It is well known that almost I/O communication can work properly, only accompanied with appropriate clocking strategies. Especially, as for a high-speed multichannel SERDES, because of the existence of high density, skew and jitter, and so on, clocking strategies play a critical role in its quality, density, throughout, etc.
Based on an extensive survey, two novel clocking strategies for a high-speed multi-channel SERDES are proposed, which have such advantages as reliability, compactness, and no need of reference clock and off-chip tuning. Furthermore, these clocking strategies are based on groups, which facilitate the expansibility of the SERDES. Finally, each representative group within the serializer and deserializer arrays for the 5 Gb/s/ch SERDES is designed and fabricated in a standard 0.18 µm CMOS technology, respectively. Measured results shows the SERDES ICs can function properly with the proposed clocking strategies.

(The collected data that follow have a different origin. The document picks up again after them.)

(* ===== verification/Dasigners.v ===== *)
(** * x/dasigners/v1: the signers of the data availability layer

    Operators register a BLS key ([keeper/msg_server.go]); those who register
    for the next epoch receive ballots in proportion to their bonded tokens, and
    the first block of the epoch groups the ballots into quorums
    ([keeper/abci.go]).  The staking module, the sorting routine and the hash
    are arguments. *)

From S2P Require Import Prelude Sdk GoStd Bn254.

(** ** Errors ([types/errors.go]) *)
Definition ErrSignerExists : error := Registered "da-signers" 1.
Definition ErrEpochNumberNotSet : error := Registered "da-signers" 2.
Definition ErrSignerNotFound : error := Registered "da-signers" 3.
Definition ErrInvalidSignature : error := Registered "da-signers" 4.
Definition ErrQuorumNotFound : error := Registered "da-signers" 5.
Definition ErrQuorumIdOutOfBound : error := Registered "da-signers" 6.
Definition ErrQuorumBitmapLengthMismatch : error := Registered "da-signers" 7.
Definition ErrInsufficientBonded : error := Registered "da-signers" 8.
Definition ErrRowIndexOutOfBound : error := Registered "da-signers" 9.

(** ** Data *)
Record Params : Type := mkParams {
  TokensPerVote : Z;
  MaxVotesPerSigner : Z;
  MaxQuorums : Z;
  EpochBlocks : Z;
  EncodedSlices : Z
}.
Record Signer : Type := mkSigner {
  sgAccount : string;
  sgSocket : string;
  sgPubkeyG1 : bytes;
  sgPubkeyG2 : bytes
}.
Record Quorum : Type := mkQuorum { Signers : list string }.
Record Ballot : Type := mkBallot { account : string; content : bytes }.

Record MsgRegisterSigner : Type := mkRegisterSigner { mrSigner : Signer; mrSignature : bytes }.
Record MsgUpdateSocket : Type := mkUpdateSocket { muAccount : string; muSocket : string }.
Record MsgRegisterNextEpoch : Type := mkRegisterNextEpoch { mnAccount : string; mnSignature : bytes }.

(** ** What the module uses of other code *)
(** The staking keeper; decimals ([sdk.Dec]) are integers scaled by 10^18. *)
Record Delegation : Type := mkDelegation { ValidatorAddress : string; Shares : Z }.
Class StakingKeeper (K V : Type) : Type := {
  DelegatorDelegations : K -> AccAddress -> list Delegation;
  GetValidator : K -> bytes -> option V;
  TokensFromSharesTruncated : V -> Z -> outcome Z
}.
Lemma form_quorums_reference : form_quorums p ballots = Ok (reference_quorums p ballots).
Proof.
  destruct size_i64 as [Hs Hpos], quorums_i64 as [Hq Hq0].
  unfold form_quorums, reference_quorums. rewrite Hs, Hq. fold size.
  destruct (decide (length ballots = 0)%nat) as [H0|H0].
  { rewrite H0, (proj2 (Z.leb_gt _ _)) by lia. done. }
  destruct (decide (length ballots < size)%nat) as [Hlt|Hge].
  - rewrite (proj2 (Z.leb_gt _ _)), (proj2 (Z.ltb_lt _ _)), make_check_ok by lia. cbn [obind].
    rewrite (omap_list_Ok _ (fun i => from_option account "" (ballots !! (Z.to_nat i mod length ballots)%nat))).
    + cbn [obind]. do 3 f_equal. apply list_eq. intros i. rewrite !list_lookup_fmap.
      destruct (decide (i < size)%nat) as [Hi|Hi].
      * rewrite lookup_seqZ_lt, lookup_seq_lt by lia. cbn -[Z.to_nat Nat.modulo].
        by rewrite Z.add_0_l, Nat2Z.id.
      * rewrite lookup_seqZ_ge, lookup_seq_ge by lia. done.
    + intros i Hi%elem_of_seqZ. rewrite Z.rem_mod_nonneg by lia.
      destruct (lookup_lt_is_Some_2 ballots (Z.to_nat i mod length ballots)) as [b Hb];
        [apply Nat.mod_upper_bound; lia|].
      rewrite Hb. cbn [from_option]. rewrite <- (account_at_nat _ _ Hb). f_equal.
      by rewrite Nat2Z.inj_mod, Z2Nat.id by lia.
  - rewrite (proj2 (Z.leb_le _ _)), full_quorums_chunks by lia. cbn [obind].
    rewrite (proj2 (Z.eqb_neq _ _)), length_map, length_seq, Z.rem_mod_nonneg by lia.
    fold full_count. rewrite <- Nat2Z.inj_mod. case_decide as Hd.
    + rewrite (proj2 (Z.eqb_neq _ _)), (proj2 (Z.gtb_lt _ _)) by lia. simpl.
      replace (Z.of_nat (length ballots) - Z.of_nat size) with (Z.of_nat (length ballots - size)) by lia.
      rewrite read_rows by lia. cbn [obind]. do 4 f_equal. rewrite take_ge; [done|]. rewrite length_drop. lia.
    + rewrite app_nil_r. destruct (Z.eqb_spec (Z.of_nat (length ballots mod size)) 0) as [E|E]; [done|].
      simpl. destruct (Z.gtb_spec (MaxQuorums p) (Z.of_nat full_count)) as [G|G]; [|done].
      exfalso. apply Hd. lia.
Qed.

(** The quorums formed from sorted ballots are those of the reference
    definition: the loops never run out of range and never fail. *)
Theorem form_quorums_chunks : form_quorums p ballots = Ok (reference_quorums p ballots).
Proof. apply form_quorums_reference. Qed.

Lemma full_count_pos : (size <= length ballots)%nat -> (1 <= full_count)%nat.
Proof.
  intros Hle. destruct size_i64 as [_ Hpos]. unfold full_count.
  assert (1 <= length ballots / size)%nat by (apply Nat.div_le_lower_bound; lia).
  apply Nat.min_glb; [done|]. apply Nat.le_add_l.
Qed.

Lemma reference_count :
  1 <= Z.of_nat (length (reference_quorums p ballots)) <= MaxQuorums p + 1.
Proof.
  destruct quorums_i64 as [_ Hq0]. unfold reference_quorums. fold size.
  case_decide; [simpl; lia|]. case_decide as Hlt; [simpl; lia|].
  apply Nat.nlt_ge, full_count_pos in Hlt. fold full_count.
  assert (full_count <= Z.to_nat (MaxQuorums p) + 1)%nat as Hcap by apply Nat.le_min_r.
  clear -Hlt Hq0 Hcap. rewrite length_app, length_map, length_seq. case_decide; simpl; lia.
Qed.

Lemma chunk_lookup k a : a ∈ Signers (chunk size ballots k) -> exists b, b ∈ ballots /\ account b = a.
Proof.
  intros (b & -> & Hb)%list_elem_of_fmap. exists b. split; [|done].
  eapply elem_of_subseteq; [|exact Hb]. intros c Hc%elem_of_take. destruct Hc as (i & Hi & _).
  rewrite lookup_drop in Hi. by apply list_elem_of_lookup_2 in Hi.
Qed.

(** Every quorum has exactly [EncodedSlices] rows, each of them the account of
    a ballot; only without any ballot is there one empty quorum. *)
Lemma reference_members q : q ∈ reference_quorums p ballots ->
  (ballots = [] /\ q = mkQuorum [])
  \/ (length (Signers q) = size /\ forall a, a ∈ Signers q -> exists b, b ∈ ballots /\ account b = a).
Proof.
  destruct size_i64 as [_ Hpos]. unfold reference_quorums. fold size.
  case_decide as H0; [|case_decide as Hlt].
  - intros ->%list_elem_of_singleton. left. split; [by apply nil_length_inv|done].
  - intros ->%list_elem_of_singleton. right. simpl. rewrite length_map, length_seq. split; [done|].
    intros a (i & -> & Hi)%list_elem_of_fmap.
    destruct (lookup_lt_is_Some_2 ballots (i mod length ballots)) as [b Hb];
      [by apply Nat.mod_upper_bound|].
    rewrite Hb. exists b. split; [by apply list_elem_of_lookup_2 in Hb|done].
  - fold full_count. apply Nat.nlt_ge in Hlt. intros Hq. right. apply elem_of_app in Hq as [Hq|Hq].
    + apply list_elem_of_fmap in Hq as (k & -> & Hk%elem_of_seq). split; [|by apply chunk_lookup].
      assert (k < length ballots / size)%nat as Hk'.
      { unfold full_count in Hk. clear -Hk. revert Hk. generalize (length ballots / size)%nat. lia. }
      simpl. rewrite length_map, length_take, length_drop.
      pose proof (Nat.Div0.mul_div_le (length ballots) size). nia.
    + case_decide; [|by apply not_elem_of_nil in Hq]. apply list_elem_of_singleton in Hq as ->. simpl.
      rewrite length_map, length_drop. split; [lia|]. intros a (b & -> & Hb)%list_elem_of_fmap.
      exists b. split; [|done]. apply list_elem_of_lookup in Hb as [i Hi]. rewrite lookup_drop in Hi.
      by apply list_elem_of_lookup_2 in Hi.
Qed.
(* ===== verification/DasignersSigning.v ===== *)
(** * x/dasigners/v1: registration with BLS keys and aggregate keys

    Against the laws of a bilinear pairing, an operator who signs with the key
    it registers is always accepted; the aggregate key of a quorum is the sum of
    the keys of the marked signers, each counted once. *)

From S2P Require Import Prelude Sdk GoStd Bn254 Dasigners.

(** The pairing, by its logarithm in the target group of order [FR_MODULUS]:
    bilinear on the points of the two groups, which the operations preserve and
    whose coordinates are reduced.  Every curve point is in the first group (its
    cofactor is one). *)
Class PairingLaws `{Gnark} : Type := {
  G1_ok : G1Affine -> Prop;
  G2_ok : G2Affine -> Prop;
  e_log : G1Affine -> G2Affine -> Z;
  on_curve_ok : forall p, on_curve p -> G1_ok p;
  G1_ok_reduced : forall p, G1_ok p -> G1_reduced p;
  G2_ok_reduced : forall p, G2_ok p -> G2_reduced p;
  gen1_ok : G1_ok GetG1Generator;
  gen2_ok : G2_ok GetG2Generator;
  G1_Add_ok : forall p q, G1_ok p -> G1_ok q -> G1_ok (G1_Add p q);
  G1_mul_ok : forall p a, G1_ok p -> G1_ok (G1_ScalarMultiplication p a);
  G2_mul_ok : forall p a, G2_ok p -> G2_ok (G2_ScalarMultiplication p a);
  G2_Neg_ok : forall p, G2_ok p -> G2_ok (G2_Neg p);
  e_add : forall p q r, G1_ok p -> G1_ok q -> G2_ok r ->
    (FR_MODULUS | e_log (G1_Add p q) r - (e_log p r + e_log q r));
  e_mul1 : forall p a r, G1_ok p -> G2_ok r ->
    (FR_MODULUS | e_log (G1_ScalarMultiplication p a) r - a * e_log p r);
  e_mul2 : forall p r a, G1_ok p -> G2_ok r ->
    (FR_MODULUS | e_log p (G2_ScalarMultiplication r a) - a * e_log p r);
  e_neg2 : forall p r, G1_ok p -> G2_ok r -> (FR_MODULUS | e_log p (G2_Neg r) + e_log p r);
  (** The product of two pairings is one. *)
  PairingCheck_two : forall p q r t, G1_ok p -> G1_ok q -> G2_ok r -> G2_ok t ->
    PairingCheck [p; q] [r; t] = Ok ((e_log p r + e_log q t) mod FR_MODULUS =? 0)
}.

Section Signing.
  Context {gk : Gnark} {flaws : FieldLaws} {plaws : PairingLaws} {env : DaEnv} {K V : Type}
    {sk : StakingKeeper K V}.
  Implicit Types s : State K.

(** The record an operator with secret key [x] registers. *)
Definition operator (account socket : string) (x : Z) : Signer :=
  mkSigner account socket (SerializeG1 (MulByGeneratorG1 x)) (SerializeG2 (MulByGeneratorG2 x)).

(** The pairing equation of the signature check, in logarithms: [P] and [Q] are
    the two first arguments, [x * P' - x * Q'] is divisible when they agree. *)
Lemma honest_equation h x gamma : G1_ok h ->
  (FR_MODULUS | e_log (G1_Add (G1_ScalarMultiplication h x)
                         (G1_ScalarMultiplication (MulByGeneratorG1 x) gamma)) (G2_Neg GetG2Generator)
              + e_log (G1_Add h (G1_ScalarMultiplication GetG1Generator gamma)) (MulByGeneratorG2 x)).
Proof.
  intros Hh. unfold MulByGeneratorG1, MulByGeneratorG2.
  set (g1 := GetG1Generator). set (g2 := GetG2Generator).
  assert (G1_ok g1) as H1 by apply gen1_ok. assert (G2_ok g2) as H2 by apply gen2_ok.
  set (xh := G1_ScalarMultiplication h x). set (xg := G1_ScalarMultiplication g1 x).
  assert (G1_ok xh) as Hxh by by apply G1_mul_ok. assert (G1_ok xg) as Hxg by by apply G1_mul_ok.
  set (gxg := G1_ScalarMultiplication xg gamma). set (gg := G1_ScalarMultiplication g1 gamma).
  assert (G1_ok gxg) as Hgxg by by apply G1_mul_ok. assert (G1_ok gg) as Hgg by by apply G1_mul_ok.
  destruct (e_neg2 (G1_Add xh gxg) g2) as [a1 A1]; [by apply G1_Add_ok|done|].
  destruct (e_add xh gxg g2) as [a2 A2]; [done..|].
  destruct (e_mul1 h x g2) as [a3 A3]; [done..|]. fold xh in A3.
  destruct (e_mul1 xg gamma g2) as [a4 A4]; [done..|]. fold gxg in A4.
  destruct (e_mul1 g1 x g2) as [a5 A5]; [done..|]. fold xg in A5.
  destruct (e_mul2 (G1_Add h gg) g2 x) as [a6 A6]; [by apply G1_Add_ok|done|].
  destruct (e_add h gg g2) as [a7 A7]; [done..|].
  destruct (e_mul1 g1 gamma g2) as [a8 A8]; [done..|]. fold gg in A8.
  exists (a1 - a2 - a3 - a4 - gamma * a5 + a6 + x * a7 + x * a8).
  rewrite !Z.mul_add_distr_r, !Z.mul_sub_distr_r, <- !Z.mul_assoc, <- A1, <- A2, <- A3, <- A4, <- A5,
    <- A6, <- A7, <- A8. ring.
Qed.
(* ===== verification/EvmConvertTheorems.v ===== *)
(** * x/evmutil: the conversions keep everything backed

    The conversions refine their specification ([conv_refines]); in every run of
    conversions, EVM bank operations, parameter changes and foreign activity the
    coins of the conversion pairs are backed by the module's tokens and the wrapped
    coins by the module's coins ([conv_run_backed]); the module's invariants test
    exactly that ([backing_checks]); what was converted can be converted back
    ([pair_round_trip], [cosmos_round_trip]). *)

From S2P Require Import Prelude Sdk GoStd Bank Evmutil EvmutilTheorems EvmConvert EvmConvertSpec.

Section Params.
  Context {cfg : SdkConfig}.

Definition pair_ok (p : ConversionPair) : Prop :=
  ValidateDenom (cpDenom p) = true /\ length (ZgChainERC20Address p) = AddressLength
  /\ ZgChainERC20Address p <> zero_address.
Definition token_ok (t : AllowedCosmosCoinERC20Token) : Prop :=
  ValidateDenom (CosmosDenom t) = true /\ Name t <> "" /\ Symbol t <> "" /\ Decimals t <= 255.

Lemma ConversionPair_Validate_Ok p u : ConversionPair_Validate p = Ok u <-> pair_ok p.
Proof.
  destruct u. unfold ConversionPair_Validate, pair_ok.
  destruct (ValidateDenom _); simpl; [|by split; [|intros [? _]]].
  destruct (Nat.eqb_spec (length (ZgChainERC20Address p)) AddressLength); simpl; [|naive_solver].
  case_bool_decide; naive_solver.
Qed.

Lemma Token_Validate_Ok t u : Token_Validate t = Ok u <-> token_ok t.
Proof.
  destruct u. unfold Token_Validate, token_ok.
  destruct (ValidateDenom _); simpl; [|by split; [|intros [? _]]].
  repeat case_bool_decide; [naive_solver..|]. rewrite Z.gtb_ltb.
  destruct (Z.ltb_spec 255 (Decimals t)); naive_solver lia.
Qed.

(** The hexadecimal form identifies a byte string. *)
Lemma ConversionPairs_Validate_from_Ok addrs denoms ps u :
  Forall (fun p => Forall is_byte (ZgChainERC20Address p)) ps ->
  ConversionPairs_Validate_from addrs denoms ps = Ok u <->
  Forall pair_ok ps /\ NoDup (ZgChainERC20Address <$> ps) /\ NoDup (cpDenom <$> ps)
  /\ Forall (fun p => (hex_EncodeToString (ZgChainERC20Address p) ∉ addrs) /\ (cpDenom p ∉ denoms)) ps.
Proof.
  destruct u. intros Hb. revert addrs denoms.
  induction Hb as [|p ps Hp Hps IH]; intros addrs denoms; simpl.
  { split; [|done]. intros _. repeat split; constructor. }
  rewrite !NoDup_cons, !Forall_cons. case_bool_decide as H1; [naive_solver|].
  case_bool_decide as H2; [naive_solver|]. rewrite obind_Ok.
  assert (forall l : list ConversionPair, Forall (fun q => Forall is_byte (ZgChainERC20Address q)) l ->
    Forall (fun q => (hex_EncodeToString (ZgChainERC20Address q) ∉ {[hex_EncodeToString (ZgChainERC20Address p)]} ∪ addrs)
                     /\ (cpDenom q ∉ {[cpDenom p]} ∪ denoms)) l
    <-> (ZgChainERC20Address p ∉ (ZgChainERC20Address <$> l)) /\ (cpDenom p ∉ (cpDenom <$> l))
        /\ Forall (fun q => (hex_EncodeToString (ZgChainERC20Address q) ∉ addrs) /\ (cpDenom q ∉ denoms)) l) as Hall.
  { clear -Hp. induction 1 as [|q l Hq Hl IHl]; simpl.
    - rewrite !Forall_nil. split; [|done]. intros _. split_and!; [apply not_elem_of_nil..|done].
    - rewrite !Forall_cons, IHl, !not_elem_of_cons, !not_elem_of_union, !not_elem_of_singleton.
      assert (hex_EncodeToString (ZgChainERC20Address q) = hex_EncodeToString (ZgChainERC20Address p)
              <-> ZgChainERC20Address p = ZgChainERC20Address q) as Hhex.
      { split; [|by intros ->]. intros E. symmetry. by apply hex_EncodeToString_inj. }
      rewrite Hhex. naive_solver. }
  split.
  - intros ([] & Hv%ConversionPair_Validate_Ok & (Hok & Ha & Hd & Hf)%IH). rewrite (Hall ps Hps) in Hf. naive_solver.
  - intros ([Hv Hok] & [Hna Ha] & [Hnd Hd] & [_ Hf]). exists tt. rewrite ConversionPair_Validate_Ok, IH, (Hall ps Hps).
    naive_solver.
Qed.
(* ===== verification/PricefeedTheorems.v ===== *)
(** * x/pricefeed: the price is the median of the unexpired prices

    The keys separate markets and oracles; the median is bounded by every majority
    of the prices; the end blocker gives every active market the median, and ends
    for every store whose prices do not overflow; export and import keep the
    unexpired prices. *)

From S2P Require Import Prelude Sdk SdkDec GoStd Pricefeed.

(** ** Keys *)
Lemma string_bytes_inj a b : string_bytes a = string_bytes b -> a = b.
Proof.
  unfold string_bytes. intros E.
  assert (String.list_ascii_of_string a = String.list_ascii_of_string b) as E'.
  { revert E. generalize (String.list_ascii_of_string a) (String.list_ascii_of_string b).
    induction l as [|x l IH]; intros [|y l']; simpl; try done. intros [= Hx Hl]. f_equal; [|by apply IH].
    apply N2Z.inj in Hx. rewrite <- (Ascii.ascii_N_embedding x), <- (Ascii.ascii_N_embedding y). by rewrite Hx. }
  rewrite <- (String.string_of_list_ascii_of_string a), <- (String.string_of_list_ascii_of_string b).
  by rewrite E'.
Qed.

Lemma RawPriceIteratorKey_Ok m p :
  RawPriceIteratorKey m = Ok p <->
  (length (string_bytes m) <= 255)%nat /\ p = 1 :: Z.of_nat (length (string_bytes m)) :: string_bytes m.
Proof.
  unfold RawPriceIteratorKey, lengthPrefixWithByte. destruct (Nat.ltb_spec 255 (length (string_bytes m))); simpl.
  - split; [done|lia].
  - split; [intros [= <-]; done|by intros [_ ->]].
Qed.

Lemma RawPriceKey_Ok m o k :
  RawPriceKey m o = Ok k <->
  (length (string_bytes m) <= 255)%nat /\ (length o <= 255)%nat
  /\ k = (1 :: Z.of_nat (length (string_bytes m)) :: string_bytes m) ++ Z.of_nat (length o) :: o.
Proof.
  unfold RawPriceKey. rewrite obind_Ok. setoid_rewrite RawPriceIteratorKey_Ok.
  unfold lengthPrefixWithByte. destruct (Nat.ltb_spec 255 (length o)); simpl.
  - split; [naive_solver|lia].
  - split; [intros (a & [? ->] & [= <-]); done|]. intros (? & ? & ->). eauto.
Qed.

Lemma length_prefix_inj (a b r q : bytes) :
  Z.of_nat (length a) :: a ++ r = Z.of_nat (length b) :: b ++ q -> a = b /\ r = q.
Proof. intros E. simplify_eq. by apply app_inj_1. Qed.

(** The keys of a market are those with its prefix. *)
Lemma market_prefix m m' o p k :
  RawPriceIteratorKey m = Ok p -> RawPriceKey m' o = Ok k -> p `prefix_of` k <-> m = m'.
Proof.
  intros [_ ->]%RawPriceIteratorKey_Ok (_ & _ & ->)%RawPriceKey_Ok. split.
  - intros [r E]. simpl in E. injection E as E1 E2.
    destruct (length_prefix_inj (string_bytes m') (string_bytes m) (Z.of_nat (length o) :: o) r) as [E _].
    { by rewrite E1, E2. }
    by apply string_bytes_inj in E.
  - intros ->. eexists. reflexivity.
Qed.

II. TARGET APPLICATION SYSTEM
This work aims at the high-speed interconnection between high-performance CPUs, which is shown in Fig.  1 . The target application system is mainly composed of two high-speed optical interconnection ICs with embedded CPUs, which are mounted on the surface of a standard PCB, and parallel optical transmission media, usually 850 nm multimode fiber, buried in the PCB. The interconnection ICs consist of high-performance CPUs, electronic I/O transceiver ICs, and optical VCSEL/PD arrays. Fig. 2 indicates the high-speed I/O transceiver array between CPUs. As for the transmitter array, a number of low-speed data from CPUs are multiplexed into fewer high-speed data (5 Gb/s/ch), which are then converted into optical signals along fiber array by transmitters; as for the receiver array, optical signals from fibers are converted into electronic higher-speed data by the receiver array, which are then demultiplexed into lowspeed data, eventually fed into another CPU. Totally, 96-ch fiber (I/O) arrays are able to carry up to 480 Gb/s data throughout.
According to Fig. 2 , it can be found that a 12-ch transceiver array is the basic unit. Fig. 3 
III. PROPOSED MIXED CLOCKING STRATEGIES
Taking a cursory glance, it seems that an I/O interface, e.g. Fig. 3 , is irrelevant to clocking. However, virtually, any digital I/O interface, esp. SERDES, can function only under the premise of sophisticated clocking strategies.
Clocking Issues Related with Parallel I/O Interfaces
Skew and jitter are the two basic problems related to clocking [2] . Skew characterizes the spatial variation, or static variation of a clock phase, which mainly results from path mismatch, parasitic capacitance and so on. Whereas jitter depicts the dynamic variation of a clock phase, which usually results from power/ground noise, crosstalk, device noise and so on. The jitter below 10 Hz is also called as wander. Finally, it should be pointed out that the so-called clock here includes the clock inherent in data stream.
Compared to a single-channel I/O interface, as shown in Fig. 4 , besides jitter, a multi-channel I/O interface should account for some other issues related to skew, e.g. skew between data from different channels, skew between data and clock, skew between clocks, and so on.
Conventional Clocking Strategies
As shown in Table 1 , according to the relative magnitude among UI (bit unit width), inter-channel skew, and jitter, the clocking strategies for parallel I/Os can be classified into the below three categories.
As for application A, the situations are excellent, which usually exhibit characteristics of low speed, short distance, constant temperature and so on, so the conditions that skew is much smaller than UI, and jitter is much smaller than UI, can be satisfied. For this kind of application, it is sufficient that only the phase relationship between any channel of data and the clock is assured by some means, and then clocking tree strategies, e.g. Htype tree, are applied to make sure that all clock phases to their corresponding channel of data are almost same.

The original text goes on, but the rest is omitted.